A genuinely amiable man, Harding rose swiftly in Ohio politics through his unswerving devotion to whatever his G.O.P. bosses wanted at the moment. He was nominated for the presidency in 1920 because the warring pols could not settle on any of the leading contenders. One Senator explained: "Warren Harding is the best of the second-raters." Disillusioned by the war and weary of Woodrow Wilson's high-road crusading, the voters overwhelmingly elected Harding. In the White House, he inaugurated twice-weekly poker games in the library and found a secluded closet for trysts with his mistress.

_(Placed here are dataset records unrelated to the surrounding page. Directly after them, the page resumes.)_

(** * Zone RDF analysis (zone_RDF/md_rdf_analysis.py)

    A shallow embedding of [MDTrajAnalyser.analyze_rdf] and
    [MDTrajAnalyser.run_analysis].

    The program is a driver over three external libraries: MDAnalysis
    (trajectory, atom selection, [InterRDF]), numpy ([cumsum], [mean],
    [savetxt]) and a data-table library ([DataFrame.to_csv]).  The driver
    itself is embedded instruction by instruction; the libraries appear
    as a record of operations ([Universe]) and as small functions that
    follow the documented behaviour of the calls the driver makes.

    Numbers.  Every array the driver touches is a float64 array.  The
    embedding is written once over an interface [Num] of the arithmetic
    the driver performs (addition, division, conversion of a Python int)
    and instantiated twice: with Rocq's primitive binary64 floats, which
    is the arithmetic the program runs, and with exact rationals. *)

From Stdlib Require Import String List ZArith QArith Bool Lia Sorted.
From Stdlib Require Import PrimFloat SpecFloat FloatOps.
Import ListNotations.

Local Open Scope string_scope.
Local Open Scope list_scope.
Local Open Scope nat_scope.

Set Implicit Arguments.
(** ** The language of the built automaton *)

Lemma layout_language term ts base pre s :
  length pre = base → term < base →
  (∃ st, pre !! term = Some st ∧ kind st = TerminationState) →
  (∃ n, n ∈ entry term ts base ∧
        drives (pre ++ layout term ts base) n s term)
  ↔ matches ts s = true.
Proof.
  revert base pre s.
  induction ts as [|[c quant] ts IH]; intros base pre s Hlen Hlt Hterm.
  - simpl. rewrite app_nil_r. destruct Hterm as (st & Ht & Hk).
    setoid_rewrite list_elem_of_singleton.
    split.
    + intros (n & -> & Hd).
      apply (drives_term_inv _ _ st) in Hd as [-> _]; [|done..]. done.
    + destruct s; [|done]. intros _. exists term. split; [done|constructor].
  - assert (∀ ext, ∃ st, (pre ++ ext) !! term = Some st
                         ∧ kind st = TerminationState) as Hterm'.
    { intros ext. destruct Hterm as (st & Ht & Hk). exists st.
      split; [|done]. rewrite lookup_app_l by lia. done. }
    assert (base ≠ term ∧ S base ≠ term) as [Hb0 Hb1] by lia.
    destruct quant; simpl.
    + set (A := mkState (atom_kind c) (entry term ts (S base)) None).
      set (hf := pre ++ A :: layout term ts (S base)).
      assert (hf !! base = Some A) as HA.
      { subst hf base. by rewrite list_lookup_middle. }
      assert (∀ s, (∃ n, n ∈ entry term ts (S base) ∧ drives hf n s term)
                   ↔ matches ts s = true) as Hrest.
      { intros s'. subst hf. rewrite (cons_middle A), app_assoc.
        apply IH; [rewrite length_app; simpl; lia|lia|apply Hterm']. }
      setoid_rewrite list_elem_of_singleton.
      transitivity (drives hf base s term); [naive_solver|].
      rewrite (drives_atom_inv hf base A c) by done.
      destruct s as [|ch s']; [naive_solver|].
      rewrite andb_true_iff, <-Hrest. naive_solver.
    + set (A := mkState (atom_kind c) [S base] None).
      set (Y := mkState StarState (entry term ts (S (S base))) (Some base)).
      set (hf := pre ++ A :: Y :: layout term ts (S (S base))).
      assert (hf !! base = Some A) as HA.
      { subst hf base. by rewrite list_lookup_middle. }
      assert (hf !! S base = Some Y) as HY.
      { subst hf base. rewrite (cons_middle A), app_assoc.
        apply list_lookup_middle. rewrite length_app. simpl. lia. }
      assert (∀ s, (∃ n, n ∈ entry term ts (S (S base)) ∧ drives hf n s term)
                   ↔ matches ts s = true) as Hrest.
      { intros s'. subst hf.
        rewrite (cons_middle A), (cons_middle Y), !app_assoc, <-(app_assoc pre).
        apply IH; [rewrite length_app; simpl; lia|lia|apply Hterm']. }
      pose proof (drives_quantifier_inv hf (S base) Y base A c term
        (matches ts) HY (or_introl eq_refl) eq_refl HA eq_refl Hb1 Hrest)
        as Hstar.
      split.
      * intros (n & Hn & Hd). apply elem_of_cons in Hn as [->|Hn].
        -- apply (drives_atom_inv hf base A c) in Hd
             as (ch & s' & -> & Hch & n & Hn & Hd); [|done..].
           apply list_elem_of_singleton in Hn as ->.
           apply Hstar in Hd. rewrite star_match_unfold, Hch, Hd.
           apply orb_true_r.
        -- apply list_elem_of_singleton in Hn as ->. by apply Hstar.
      * intros Hm. exists (S base). split; [set_solver|]. by apply Hstar.
    + set (A := mkState (atom_kind c) [S base] None).
      set (Y := mkState PlusState (entry term ts (S (S base))) (Some base)).
      set (hf := pre ++ A :: Y :: layout term ts (S (S base))).
      assert (hf !! base = Some A) as HA.
      { subst hf base. by rewrite list_lookup_middle. }
      assert (hf !! S base = Some Y) as HY.
      { subst hf base. rewrite (cons_middle A), app_assoc.
        apply list_lookup_middle. rewrite length_app. simpl. lia. }
      assert (∀ s, (∃ n, n ∈ entry term ts (S (S base)) ∧ drives hf n s term)
                   ↔ matches ts s = true) as Hrest.
      { intros s'. subst hf.
        rewrite (cons_middle A), (cons_middle Y), !app_assoc, <-(app_assoc pre).
        apply IH; [rewrite length_app; simpl; lia|lia|apply Hterm']. }
      pose proof (drives_quantifier_inv hf (S base) Y base A c term
        (matches ts) HY (or_intror eq_refl) eq_refl HA eq_refl Hb1 Hrest)
        as Hplus.
      setoid_rewrite list_elem_of_singleton.
      transitivity (drives hf base s term); [naive_solver|].
      rewrite (drives_atom_inv hf base A c) by done.
      destruct s as [|ch s']; [naive_solver|].
      rewrite andb_true_iff, <-Hplus. simpl.
      setoid_rewrite list_elem_of_singleton. naive_solver.
Qed.
(** * pdf_translator: the C++ vector-store server (cpp_server/)

    A shallow embedding of [embedder.cpp], [vector_db.cpp] and [server.cpp],
    followed by the properties of the store, of the search and of the
    connection handling that the design document states about them.

    Part I holds the definitions, Part II the lemmas and theorems. *)

From Stdlib Require Import ZArith Ascii String List Floats.SpecFloat.
From Stdlib Require Import Strings.Byte.
From Stdlib Require Import Reals Lra Lia.
From stdpp Require Import gmap strings list fin_maps sorting pretty.

Local Open Scope Z_scope.

Set Warnings "-register-all".

(* ===================================================================== *)
(** * Part I: the program                                                 *)
(* ===================================================================== *)

(** ** [float]: IEEE-754 binary32

    The C++ [float] is modelled by the Standard Library's specification
    floats at precision 24 and maximal exponent 128 (round to nearest,
    ties to even). Every operation is rounded once to binary32: no
    extended precision and no fused multiply-add. *)

Module F32.

Definition prec : Z := 24.
Definition emax : Z := 128.

Definition float := spec_float.

Definition zero : float := S754_zero false.                  (* 0.0f *)
Definition one : float := S754_finite false 8388608 (-23).   (* 1.0f *)

Definition add (x y : float) : float := SFadd prec emax x y.
Definition mul (x y : float) : float := SFmul prec emax x y.
Definition div (x y : float) : float := SFdiv prec emax x y.
Definition sqrt (x : float) : float := SFsqrt prec emax x.

(** [a > b] on floats: false as soon as one side is a NaN. *)
Definition gt (a b : float) : bool := SFltb b a.

Definition is_nan (x : float) : bool :=
  match x with
  | S754_nan => true
  | _ => false
  end.

End F32.

(** ** [nlohmann::json] documents

    The library is not part of the repository; the model keeps the value
    kinds and the few accessors the server calls. An object is an
    association list read by its first binding for a key. A number is an
    integer or a floating-point value (given by sign, mantissa and
    exponent). *)

Inductive json : Type :=
| JNull
| JBool (b : bool)
| JInt (n : Z)
| JFloat (x : spec_float)
| JString (s : string)
| JArray (xs : list json)
| JObject (kvs : list (string * json)).

(** The three exception classes the server meets; [parse_error] and
    [type_error] belong to [nlohmann::json], all derive from
    [std::exception]. *)
Inductive exn : Type :=
| parse_error (what : string)
| type_error (what : string)
| runtime_error (what : string).

Definition what (e : exn) : string :=
  match e with
  | parse_error w | type_error w | runtime_error w => w
  end.

(** How a call ends: it returns a value, it throws, or the process is
    killed in it. The last happens in one place, [write] on a socket
    whose peer is gone: the kernel raises SIGPIPE, which the program
    neither ignores nor handles, so that no handler is run and nothing
    follows. *)
Inductive result (A : Type) : Type :=
| Ok (a : A)
| Throw (e : exn)
| Sigpipe.
Arguments Ok {A} a.
Arguments Throw {A} e.
Arguments Sigpipe {A}.

Module Json.

Fixpoint find (key : string) (kvs : list (string * json)) : option json :=
  match kvs with
  | [] => None
  | (k, v) :: rest => if decide (k = key) then Some v else find key rest
  end.

Definition type_name (j : json) : string :=
  match j with
  | JNull => "null"
  | JBool _ => "boolean"
  | JInt _ | JFloat _ => "number"
  | JString _ => "string"
  | JArray _ => "array"
  | JObject _ => "object"
  end.

(** [j.contains(key)]: false on anything that is not an object. *)
Definition contains (j : json) (key : string) : bool :=
  match j with
  | JObject kvs => bool_decide (is_Some (find key kvs))
  | _ => false
  end.

(** [j[key]] on a const document; the server only reads keys it has
    checked with [contains]. *)
Definition at_key (j : json) (key : string) : json :=
  match j with
  | JObject kvs => default JNull (find key kvs)
  | _ => JNull
  end.

Definition is_string (j : json) : bool :=
  match j with JString _ => true | _ => false end.

(** [j.get_ref<const std::string&>()] *)
Definition get_ref_string (j : json) : result string :=
  match j with
  | JString s => Ok s
  | _ => Throw (type_error
           ("incompatible ReferenceType for get_ref, actual type is "
            +:+ type_name j))
  end.

(** [static_cast<int>] of a 64-bit integer: wrap to 32 bits. *)
Definition to_int (z : Z) : Z := (z + 2 ^ 31) mod 2 ^ 32 - 2 ^ 31.

(** Truncation of a floating-point number toward zero (the conversion is
    left undefined by C++ outside the range of [int]; the model wraps). *)
Definition trunc (x : spec_float) : Z :=
  match x with
  | S754_finite s m e =>
      let a := if 0 <=? e then Z.pos m * 2 ^ e else Z.pos m / 2 ^ (- e) in
      if s then - a else a
  | _ => 0
  end.

(** [j.get<int>()] *)
Definition get_int (j : json) : result Z :=
  match j with
  | JInt n => Ok (to_int n)
  | JFloat x => Ok (to_int (trunc x))
  | JBool b => Ok (if b then 1 else 0)
  | _ => Throw (type_error ("type must be number, but is " +:+ type_name j))
  end.

(** [j.get<std::string>()] *)
Definition get_string (j : json) : result string :=
  match j with
  | JString s => Ok s
  | _ => Throw (type_error ("type must be string, but is " +:+ type_name j))
  end.

(** [j.value(key, default_value)], at the three result types used. *)
Definition value {A} (get : json → result A) (j : json) (key : string)
    (default_value : A) : result A :=
  match j with
  | JObject kvs =>
      match find key kvs with
      | Some v => get v
      | None => Ok default_value
      end
  | _ => Throw (type_error ("cannot use value() with " +:+ type_name j))
  end.

Definition value_json := value (λ v, Ok v).
Definition value_int := value get_int.
Definition value_string := value get_string.


End Json.

(** ** vector_db.hpp / vector_db.cpp *)

Record VectorEntry : Type := mkVectorEntry {
  chunk_id : string;
  doc_id : string;
  text : string;
  metadata : json;
  embedding : list F32.float
}.

(** [vector_db.hpp] declares [SearchResult] with the members [chunk_id],
    [score] and [text]; [VectorDB::search] initialises each result from
    four values, the fourth being the entry's metadata. The model keeps
    the fourth value, so that nothing [search] hands over is dropped by
    the model itself. *)
Record SearchResult : Type := mkSearchResult {
  r_chunk_id : string;
  score : F32.float;
  r_text : string;
  r_metadata : json
}.

Record VectorDB : Type := mkVectorDB {
  (* Primary store: chunk_id -> entry *)
  entries_ : gmap string VectorEntry;
  (* Secondary index: doc_id -> [chunk_ids] *)
  doc_index_ : gmap string (list string)
}.

(** [std::sort(scored.begin(), scored.end(), comp)] with the comparator
    [a.first > b.first]: the algorithm belongs to the library, which
    also chooses the order of equal scores; a parameter of the search.
    What the search may expect of it is [StdSortSpec] below. *)
Class StdSort : Type :=
  std_sort : list (F32.float * VectorEntry) → list (F32.float * VectorEntry).

Module VectorDB.

Definition empty : VectorDB :=
  {| entries_ := ∅; doc_index_ := ∅ |}.

(** [ids.erase(std::remove(ids.begin(), ids.end(), chunk_id), ids.end())] *)
Definition erase_remove (cid : string) (ids : list string) : list string :=
  filter (λ x, x ≠ cid) ids.

(** The first half of [store]: if [cid] overwrites an entry, unlink it
    from the bucket of the old doc_id and erase the bucket when it is
    left empty. [doc_index_[old_doc_id]] creates an empty bucket when
    there is none, which the emptiness test then erases again. *)
Definition unlink_old (cid : string) (db : VectorDB)
    : gmap string (list string) :=
  match entries_ db !! cid with
  | Some it =>
      let old_doc_id := doc_id it in
      let ids := erase_remove cid (default [] (doc_index_ db !! old_doc_id)) in
      match ids with
      | [] => delete old_doc_id (doc_index_ db)
      | _ => <[old_doc_id := ids]> (doc_index_ db)
      end
  | None => doc_index_ db
  end.

Definition store (cid did txt : string) (meta : json)
    (emb : list F32.float) (db : VectorDB) : VectorDB :=
  let index := unlink_old cid db in
  {| entries_ := <[cid := mkVectorEntry cid did txt meta emb]> (entries_ db);
     doc_index_ := <[did := default [] (index !! did) ++ [cid]]> index |}.

Definition dot_product (a b : list F32.float) : F32.float :=
  let n := Nat.min (length a) (length b) in
  fold_left
    (λ sum i, F32.add sum (F32.mul (nth i a F32.zero) (nth i b F32.zero)))
    (seq 0 n) F32.zero.

Definition score_entry (q : list F32.float) (e : VectorEntry)
    : F32.float * VectorEntry :=
  (dot_product q (embedding e), e).

(** The candidates of a search with their scores, before sorting. The
    order in which an [unordered_map] is walked is unspecified; the
    model walks the map in the order of [map_to_list]. *)
Definition scored_candidates (q : list F32.float) (doc_id_filter : string)
    (db : VectorDB) : list (F32.float * VectorEntry) :=
  if negb (bool_decide (doc_id_filter = ""))
  then
    match doc_index_ db !! doc_id_filter with
    | Some ids =>
        omap (λ cid, score_entry q <$> entries_ db !! cid) ids
    | None => []
    end
  else
    (λ kv, score_entry q kv.2) <$> map_to_list (entries_ db).

Definition to_result (p : F32.float * VectorEntry) : SearchResult :=
  {| r_chunk_id := chunk_id p.2;
     score := p.1;
     r_text := text p.2;
     r_metadata := metadata p.2 |}.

While the President fiddled, a number of his appointees diddled, in a truly baroque spree of systematic stealing. Attorney General Harry Daugherty was perhaps the most clever and rapacious. Daugherty shared a Washington house with one Jess Smith, a fellow Ohioan and a proven fixer and bribe taker. Smith granted favors and made promises that only the Attorney General could deliver, kept up to half a million dollars buried in a friend's backyard and walked around wearing a money belt filled with 75 $1,000 bills. When the jig was nearly up, Smith committed suicide. To thwart a Senate investigation, Daugherty declared his own records off limits and later resigned.
Then there was Albert Fall from Kentucky. When he was named Secretary of the Interior, Fall was more than $140,000 in debt and eight years behind in paying his taxes. He worked hard and successfully to get federal oil-reserve lands transferred to his own department, then had no trouble finding private drillers who were ready to deal. One of the tracts Fall exchanged for private favors was a spot in Wyoming called Teapot Dome. Meanwhile, Charlie Forbes, head of the Veterans' Bureau, was traveling about the country, letting contracts for federal hospitals. He was generous with the taxpayers' money, paying inflated prices to grateful builders and then pocketing the difference. Forbes also liked to sell Government surplus goods cheap and then restock empty warehouses dear. The buyers, the sellers and Forbes all profited handsomely.
The corruption spread. Even Harding began to notice the borborygmic rumbles coming from his overstuffed subordinates. By then it was too late to avert scandals, although Harding did not live to suffer them. He died, apparently of a heart at tack, perhaps complicated by simple bafflement. Today, in a more cynical age, it is hard to believe that so many officials could plunder so brazenly. Mee's version of this gaudy time is light and entertaining. It may also, if the reader wishes, be taken as cautionary.